Earl Lunsford

No. 27
- Position: Running back

Personal information
- Born: October 19, 1933 Stillwater, Oklahoma, U.S.
- Died: September 3, 2008 (aged 74) Fort Worth, Texas, U.S.
- Listed height: 5 ft 11 in (1.80 m)
- Listed weight: 200 lb (91 kg)

Career information
- College: Oklahoma State
- NFL draft: 1956: 26th round, 305th overall pick

Career history

Playing
- 1956, 1959–1963: Calgary Stampeders

Operations
- 1968–1982: Winnipeg Blue Bombers
- 1985–1987: Calgary Stampeders

Awards and highlights
- 2× Eddie James Memorial Trophy (1960, 1961); 2× CFL All-Star (1961, 1962); 3× CFL West All-Star (1960, 1961, 1962);
- Canadian Football Hall of Fame (Class of 1983)

= Earl Lunsford =

American gridiron football player (1933–2008)

Earl Lunsford (October 19, 1933 – September 3, 2008), known as the "Earthquake", was a fullback for the Calgary Stampeders and is a member of the Canadian Football Hall of Fame.

==College football==
Lunsford played during college at with Oklahoma A&M.

==Calgary==
Lunsford was drafted 305th overall in the 26th round by the Philadelphia Eagles of the National Football League in 1956, but instead began his six-year career in the Canadian Football League that year with the Calgary Stampeders.
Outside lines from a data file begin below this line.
(* ===== verification/AgentProxy.v ===== *)
(** The proxy inside the container ([nexal-agent/src/proxy.rs]): HTTP over Unix
    sockets, forwarded to an upstream with the first request's head rewritten. *)
From S2P Require Import Prelude Paths AgentWire.

(** * Upstream urls *)

(* @src crates/nexal-agent/src/proxy.rs UpstreamInfo *)
Record UpstreamInfo := mkUpstreamInfo {
  up_host : string;
  up_port : Z;
  up_tls : bool;
  up_path_prefix : string;
}.

(** [str::split_once] for a text separator: at its first occurrence. *)
Fixpoint split_once_str (sep s : string) : option (string * string) :=
  match strip_prefix sep s with
  | Some r => Some ("", r)
  | None =>
      match s with
      | EmptyString => None
      | String c s' =>
          match split_once_str sep s' with
          | Some (l, r) => Some (String c l, r)
          | None => None
          end
      end
  end.

(** Decimal digits, with the value so far; [None] past [u16::MAX]. *)
Fixpoint parse_digits (acc : Z) (s : string) : option Z :=
  match s with
  | EmptyString => Some acc
  | String c s' =>
      if is_ascii_digit c then
        let acc' := (acc * 10 + (Z.of_N (code c) - 48))%Z in
        if decide (acc' < 2 ^ 16)%Z then parse_digits acc' s' else None
      else None
  end.

(** [str::parse::<u16>]: a plus sign is allowed in front of the digits. *)
Definition parse_u16 (s : string) : option Z :=
  match s with
  | EmptyString => None
  | String c s' =>
      if Ascii.eqb c "+" then if decide (s' = "") then None else parse_digits 0 s'
      else parse_digits 0 s
  end.

(** The text before the first slash, and from it on. *)
Definition split_path (rest : string) : string * string :=
  match split_once "/" rest with
  | Some (l, r) => (l, String "/" r)
  | None => (rest, "")
  end.

(* @src crates/nexal-agent/src/proxy.rs parse_upstream *)
Definition parse_upstream (url : string) : result UpstreamInfo string :=
  sr ←? ok_or (split_once_str "://" url) "missing scheme";
  let tls := bool_decide (sr.1 = "https") in
  let port := if tls then 443%Z else 80%Z in
  let hp := split_path sr.2 in
  hostport ←? match split_once ":" hp.1 with
              | Some (h, p) => res_map (pair h) (ok_or (parse_u16 p) "invalid port")
              | None => Ok (hp.1, port)
              end;
  Ok (mkUpstreamInfo hostport.1 hostport.2 tls hp.2).

(** * Reading the request head *)

(** [windows(needle.len()).position(|w| w == needle)] *)
(* @src crates/nexal-agent/src/proxy.rs find_subsequence *)
Fixpoint find_subsequence (haystack needle : bytes) : option nat :=
  if decide (take (length needle) haystack = needle) then Some 0
  else match haystack with
       | [] => None
       | _ :: h => S <$> find_subsequence h needle
       end.

Definition CRLFCRLF : bytes := [x0d; x0a; x0d; x0a].

Inductive head_result :=
  | HeadEof                               (* the client closed before the end of the head *)
  | HeadErr (e : string)
  | Head (buf : bytes) (headers_end : nat)
  | HeadWaiting (buf : bytes).            (* the reads given ran out *)

(** [reads] are what the socket returns, each at most 8192 bytes; an empty read
    is the end of the stream. *)
(* @src crates/nexal-agent/src/proxy.rs handle_connection "let headers_end;" .. "// Parse just the request line" *)
Fixpoint read_head (reads : list (result bytes string)) (buf : bytes) : head_result :=
  match reads with
  | [] => HeadWaiting buf
  | Err e :: _ => HeadErr e
  | Ok [] :: _ => HeadEof
  | Ok chunk :: reads' =>
      let buf := buf ++ chunk in
      match find_subsequence buf CRLFCRLF with
      | Some pos => Head buf pos
      | None => if decide (1024 * 1024 < len buf)%Z then HeadErr "request head too large"
                else read_head reads' buf
      end
  end.

(** * Rewriting it *)

Definition CRLF : string := String (chr 13) (String (chr 10) "").

(** [str::split(sep)] for a text separator. *)
Fixpoint split_str_fuel (fuel : nat) (sep s : string) : list string :=
  match fuel with
  | O => [s]
  | S fuel' =>
      match split_once_str sep s with
      | Some (l, r) => l :: split_str_fuel fuel' sep r
      | None => [s]
      end
  end.

(** Each split drops a non-empty separator: the length is fuel enough. *)
Definition split_str (sep s : string) : list string := split_str_fuel (String.length s) sep s.
Lemma components_joins names r :
  Forall plain names → components (foldl path_join r names) = components r ++ map Normal names.
Proof.
  intros H. revert r. induction H as [|n names [Hc Hl] _ IH]; intros r; cbn; [by rewrite app_nil_r|].
  rewrite IH, components_join, Hc by done. by rewrite <-app_assoc.
Qed.

(** The walk up stops at the longest prefix that exists. *)
Lemma existing_prefix_spec pre names suffix (fs : FS) :
  os_exists (of_components pre) fs = true →
  (∀ k, 0 < k ≤ length names → os_exists (of_components (pre ++ map Normal (take k names))) fs = false) →
  existing_prefix (rev (pre ++ map Normal names)) suffix fs
  = (of_components pre, names ++ suffix).
Proof.
  revert suffix. induction names as [|n names IH] using rev_ind; intros suffix He Hn.
  - rewrite app_nil_r. destruct (rev pre) as [|c cs] eqn:Er; cbn [existing_prefix];
      rewrite <-?Er, rev_involutive, He; done.
  - rewrite map_app, app_assoc, rev_app_distr. cbn [map rev app existing_prefix].
    rewrite rev_involutive, <-app_assoc. change [Normal n] with (map Normal [n]).
    rewrite <-map_app.
    rewrite length_app in Hn. cbn in Hn.
    pose proof (Hn (length names + 1)) as Hlast. rewrite take_ge in Hlast by (rewrite length_app; cbn; lia).
    rewrite Hlast by lia. rewrite IH; [by rewrite <-app_assoc|done|].
    intros k Hk. specialize (Hn k). rewrite take_app_le in Hn by lia. apply Hn. lia.
Qed.

(** Copying a directory is refused exactly when it would land in itself:
    with [s] where the source really is and [r] where the nearest existing
    ancestor of the destination really is, nothing is created if the source is
    a prefix of [r] followed by the names still to be made (the tree would
    copy itself forever), and otherwise the whole tree is copied. *)
Theorem copy_guard fuel p (fs : FS) md s r pre names :
  os_symlink_metadata (fcp_source_path p) fs = Ok md → md_is_dir md = true →
  fcp_recursive p = true →
  os_canonicalize (fcp_source_path p) fs = Ok s →
  normalize (fcp_destination_path p) = pre ++ map Normal names →
  os_exists (of_components pre) fs = true →
  (∀ k, 0 < k ≤ length names → os_exists (of_components (pre ++ map Normal (take k names))) fs = false) →
  os_canonicalize (of_components pre) fs = Ok r →
  fs_copy fuel p fs =
    if bool_decide (components s `prefix_of` components r ++ map Normal names) then
      Some (fs, Err (invalid_request
        "fs/copy cannot copy a directory to itself or one of its descendants"))
    else
      (λ cr, (cr.1, res_map (λ _, mkFsCopyResponse) (map_err map_fs_error cr.2))) <$>
        copy_dir_recursive fuel (fcp_source_path p) (fcp_destination_path p) fs.
Proof.
  intros Hmd Hd Hrec Hs Hn He Hne Hr.
  assert (Forall plain names) as Hp.
  { apply Forall_forall. intros n Hin. apply (component_plain n (fcp_destination_path p)).
    destruct (normalize_elem (Normal n) (fcp_destination_path p)); [|done|done].
    rewrite Hn. apply elem_of_app. right. by apply list_elem_of_fmap_2. }
  unfold fs_copy, local_copy. cbn [cpo_recursive]. rewrite Hmd, Hd, Hrec. cbn [negb].
  unfold destination_is_same_or_descendant_of_source, resolve_copy_destination_path.
  rewrite Hs, Hn, existing_prefix_spec by done. cbn. rewrite app_nil_r, Hr. cbn.
  unfold path_starts_with. rewrite components_joins by done.
  case_bool_decide; [done|].
  by destruct (copy_dir_recursive fuel _ _ fs).
Qed.
End local.

(** * Witnesses: a file system without links *)

Module SampleFiles.
Definition no_file : IoError := mkIoError NotFound "No such file or directory".

(** Nodes by absolute path: [None] is a directory. *)
Abbreviation Files := (gmap string (option bytes)).

Definition node_metadata (n : option bytes) : Metadata :=
  match n with
  | Some b => mkMetadata (Z.of_nat (length b)) false true false None None
  | None => mkMetadata 4096 true false false None None
  end.

(** The children of a directory: the paths one name longer. *)
Definition children (p : string) (fs : Files) : list (result (string * Metadata) IoError) :=
  omap (λ kn : string * option bytes,
          match components kn.1 with
          | [] => None
          | cs => if decide (removelast cs = components p) then
                    (λ name, Ok (name, node_metadata kn.2)) <$> file_name kn.1
                  else None
          end) (map_to_list fs).

#[export] Instance os : Os Files := {|
  os_metadata p fs := res_map node_metadata (ok_or (fs !! p) no_file);
  os_symlink_metadata p fs := res_map node_metadata (ok_or (fs !! p) no_file);
  os_read p fs :=
    match fs !! p with
    | Some (Some b) => Ok b
    | Some None => Err (mkIoError OtherKind "Is a directory")
    | None => Err no_file
    end;
  os_write p b fs := (<[p := Some b]> fs, Ok tt);
  os_create_dir p fs := (<[p := None]> fs, Ok tt);
  os_create_dir_all p fs := (<[p := None]> fs, Ok tt);
  os_read_dir p fs := Ok (children p fs);
  os_remove_dir p fs := (delete p fs, Ok tt);
  os_remove_dir_all p fs :=
    (filter (λ kn, path_starts_with kn.1 p = false) fs, Ok tt);
  os_remove_file p fs := (delete p fs, Ok tt);
  os_copy p q fs :=
    match fs !! p with Some n => (<[q := n]> fs, Ok tt) | None => (fs, Err no_file) end;
  os_canonicalize p fs := res_map (λ _, p) (ok_or (fs !! p) no_file);
  os_exists p fs := bool_decide (is_Some (fs !! p));
  os_read_link _ _ := Err no_file;
  os_symlink _ _ fs := (fs, Err no_file);
|}.

Definition files : Files :=
  <["/src" := None]> (<["/src/a" := Some [byte_of_Z 1]]> (<["/src/sub" := None]>
  (<["/src/sub/b" := Some [byte_of_Z 2]]> (<["/dst" := None]> ∅)))).

Example copies_the_tree :
  (λ r, (r.1 !! "/dst/new/a", r.1 !! "/dst/new/sub/b", r.2)) <$>
    fs_copy 3 (mkFsCopyParams "/src" "/dst/new" true) files
  = Some (Some (Some [byte_of_Z 1]), Some (Some [byte_of_Z 2]), Ok mkFsCopyResponse).
Proof. vm_compute. reflexivity. Qed.

Lemma copy_guard_witness :
  fs_copy 3 (mkFsCopyParams "/src" "/src/sub/c/d" true) files
  = Some (files, Err (invalid_request
      "fs/copy cannot copy a directory to itself or one of its descendants")).
Proof.
  rewrite (copy_guard 3 (mkFsCopyParams "/src" "/src/sub/c/d" true) files (node_metadata None)
             "/src" "/src/sub" [RootDir; Normal "src"; Normal "sub"] ["c"; "d"]);
    try (vm_compute; reflexivity).
  intros [|[|[|k]]] Hk; try (cbn in Hk; lia); vm_compute; reflexivity.
Defined.
End SampleFiles.
(** Nothing but the handshake works before the handshake: whatever the
    method and the parameters, a request other than [initialize] and
    [initialized] is answered with an error and leaves processes, files and
    proxies as they were. *)
Theorem agent_inert_before_handshake env method params (h : Handler) :
  initialize_requested (h_process h) && initialized_flag (h_process h) = false →
  AgentMethods.AgentMethod_parse method ≠ Some Initialize →
  AgentMethods.AgentMethod_parse method ≠ Some Initialized →
  ∃ e, dispatch env method params h = Some (h, Err e).
Proof.
  intros Hi H1 H2.
  assert (∀ f, ∃ e, require_initialized_for (h_process h) f = Err e) as Hreq.
  { intros f. unfold require_initialized_for.
    destruct (initialize_requested (h_process h)), (initialized_flag (h_process h));
      try done; by eexists. }
  assert (∀ R {V : ToValue R} (m : FS → FS * result R ChannelError),
    ∃ e, answer (with_fs h m) = Some (h, Err e)) as Hfs.
  { intros R V m. unfold with_fs. destruct (Hreq "filesystem") as [e ->]. by exists e. }
  unfold dispatch. destruct (AgentMethods.AgentMethod_parse method) as [m|]; [|by eexists].
  destruct m; try done; unfold with_params;
    destruct (parse_params params) as [p|e]; try (by eexists); try apply Hfs.
  - unfold handler_exec, exec, start_reserve. destruct (Hreq "exec") as [e ->].
    destruct h. by eexists.
  - unfold handler_exec_read, exec_read. destruct (Hreq "exec") as [e ->]. by eexists.
  - unfold handler_exec_write, exec_write. destruct (Hreq "exec") as [e ->]. by eexists.
  - unfold handler_terminate, terminate_process. destruct (Hreq "exec") as [e ->]. by eexists.
  - unfold handler_fs_copy. destruct (Hreq "filesystem") as [e ->]. by eexists.
  - unfold proxy_register. destruct (Hreq "proxy") as [e ->]. by eexists.
  - unfold proxy_unregister. destruct (Hreq "proxy") as [e ->]. by eexists.
Qed.

(** The loop can wait for itself forever: while it runs a handler that
    cannot return before one of the agent's own requests is answered (a file
    read below the skills mount), it takes no frame, so the answer, although
    it arrives, is never delivered: the loop stays on that request for good. *)
Theorem self_request_deadlock waits_on l l' r k :
  lp_busy l = Some r → waits_on r = Some k → ch_answered (lp_channel l) !! k = None →
  rtc (loop_step waits_on) l l' →
  lp_busy l' = Some r ∧ ch_answered (lp_channel l') !! k = None.
Proof.
  intros Hb Hw Hk Hr. induction Hr as [|l l1 l2 Hs Hr IH]; [done|].
  enough (lp_busy l1 = Some r ∧ ch_answered (lp_channel l1) !! k = None) as [? ?] by auto.
  clear IH Hr. inversion Hs as [v ? E|? ? E|env ? ? r' Hb' Hd E|reason ? E|k' m p ? E]; subst; try done.
  - unfold loop_take in E. by rewrite Hb in E.
  - rewrite Hb in Hb'. injection Hb' as <-. destruct (Hd _ Hw) as [a Ha]. by rewrite Hk in Ha.
  - by rewrite Hb in E.
Qed.
End dispatch.

(** * Across the connection *)

Lemma find_map_mp (pairs : list (string * Value)) key :
  snd <$> find_map (λ kv : Value * Value, if decide (as_str kv.1 = Some key) then Some kv else None)
            (map (λ kv : string * Value, (VStr kv.1, kv.2)) pairs)
  = find_map (λ kv : string * Value, if decide (kv.1 = key) then Some kv.2 else None) pairs.
Proof.
  induction pairs as [|[k v] pairs IH]; [done|]. cbn.
  destruct (decide (Some k = Some key)) as [[= ->]|Hne].
  - by rewrite decide_True.
  - rewrite decide_False by congruence. exact IH.
Qed.

(** Both sides look up the maps they build the same way. *)
Lemma agent_map_get_mp pairs key :
  agent_map_get (mp_map pairs) key
  = find_map (λ kv : string * Value, if decide (kv.1 = key) then Some kv.2 else None) pairs.
Proof. unfold agent_map_get, mp_map. cbn. apply find_map_mp. Qed.
(* ===== verification/Transport.v ===== *)
(** The WebSocket transport ([utils/transport/src/transport.rs]): the handle,
    the driver tasks of the accepting and the dialling side, heartbeats and
    reconnection.

    A driver's [select!] is a step that takes any branch that is ready; times
    are milliseconds.  The socket's outcomes (whether a write succeeds, what is
    read, whether a dial succeeds) are inputs of the steps. *)
From S2P Require Import Prelude Wire Framing Codec Backoff.

(** * Options and events *)

(* @src crates/utils/transport/src/transport.rs DEFAULT_HEARTBEAT_INTERVAL *)
Definition DEFAULT_HEARTBEAT_INTERVAL : Z := 30000.
(* @src crates/utils/transport/src/transport.rs DEFAULT_HEARTBEAT_TIMEOUT *)
Definition DEFAULT_HEARTBEAT_TIMEOUT : Z := 10000.

(* @src crates/utils/transport/src/transport.rs HeartbeatOptions *)
Record HeartbeatOptions := mkHeartbeat { hb_interval : Z; hb_timeout : Z }.

(* @src crates/utils/transport/src/transport.rs HeartbeatOptions::default *)
Definition HeartbeatOptions_default : HeartbeatOptions :=
  mkHeartbeat DEFAULT_HEARTBEAT_INTERVAL DEFAULT_HEARTBEAT_TIMEOUT.

(* @src crates/utils/transport/src/transport.rs DEFAULT_CONNECT_TIMEOUT *)
Definition DEFAULT_CONNECT_TIMEOUT : Z := 10000.

(* @src crates/utils/transport/src/transport.rs TransportOptions *)
Record TransportOptions := mkTransportOptions {
  to_connect_timeout : option Z;
  to_heartbeat : option HeartbeatOptions;
  to_reconnect : option ReconnectOptions;
}.

(** The derived default: no timeout of its own, no heartbeat, no reconnection. *)
Definition TransportOptions_default : TransportOptions := mkTransportOptions None None None.

(* @src crates/utils/transport/src/transport.rs TransportEvent *)
Inductive TransportEvent :=
  | Frame (b : bytes)
  | HeartbeatDead
  | TDisconnected
  | Reconnected.

#[export] Instance TransportEvent_eq_dec : EqDecision TransportEvent.
Proof. solve_decision. Defined.

(* @src crates/utils/transport/src/transport.rs DriverCmd *)
Inductive DriverCmd :=
  | Send (b : bytes)
  | StartHeartbeat
  | StopHeartbeat
  | CloseCmd.

(** * The handle *)

(** The commands queued for the driver, whether it still takes any, and the
    shared flag. *)
(* @src crates/utils/transport/src/transport.rs Transport *)
Record Transport := mkTransport {
  t_cmds : list DriverCmd;
  t_driver : bool;
  t_closed : bool;
}.

Definition t_push (c : DriverCmd) (t : Transport) : Transport :=
  if t_driver t then mkTransport (t_cmds t ++ [c]) (t_driver t) (t_closed t) else t.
His time in Calgary was interrupted for 2 seasons, 1957 to 1958, while serving in the United States military. He played 5 more seasons for the Stamps, from 1959 to 1963.

Lunsford rushed for over 1,000 yards 5 times, leading the West Division with 1,343 yards in 1960. During his best season, 1961, he led the entire CFL with a whopping 1,794 yards, which made him known as the first running back in professional sports to rush for a mile in one season. He was an All West all star in 1960 and All Canadian in 1961. That year, Calgary finished with a mediocre 7-9 record, but defeated the Edmonton Eskimos in the Western conference semi-final. However, they lost the Western conference final to the eventual Grey Cup winner, the Bud Grant-led Winnipeg Blue Bombers. His best game was on September 3, 1962, in Calgary, when he scored 5 rushing touchdowns, still a Stampeder record.

In his career, he rushed 1199 times for 6994 yards, a 5.8 yard average, and 55 touchdowns, with his longest run being 85 yards. He is the Stampeder all-time rushing leader with 55 touchdowns and 28 100-yard games and is second among Stampeders for all-time rushing yards.

Earl Lunsford had his own theme song "Earl The Pearl of Calgary".

== Career regular season rushing statistics ==

| Year | Team | GP | Rush | Yards | Y/R | Lg | TD |
|---|---|---|---|---|---|---|---|
| 1956 | Calgary Stampeders | 16 | 216 | 1283 | 5.9 | 57 | 7 |
| 1957-1958 | Military Service |  |  |  |  |  |  |
| 1959 | Calgary Stampeders | 16 | 183 | 1027 | 5.6 | 22 | 10 |
| 1960 | Calgary Stampeders | 16 | 214 | 1343 | 6.3 | 85 | 13 |
| 1961 | Calgary Stampeders | 16 | 296 | 1794 | 6.1 | 62 | 10 |
| 1962 | Calgary Stampeders | 11 | 180 | 1016 | 5.6 | 64 | 8 |
| 1963 | Calgary Stampeders | 10 | 110 | 531 | 4.8 | 29 | 7 |
|  | CFL Totals |  | 1199 | 6994 | 5.8 | 85 | 55 |

==General manager==
After his playing career, Lunsford became General Manager of the Winnipeg Blue Bombers (1968–1982) and the Calgary Stampeders (1985–1987).

==Post-football honors==
For his outstanding years as a dominant running back, Lunsford was elected to the Canadian Football Hall of Fame in 1983.

==Death==
He died September 3, 2008, aged 74, of Alzheimer's disease at his Texas home.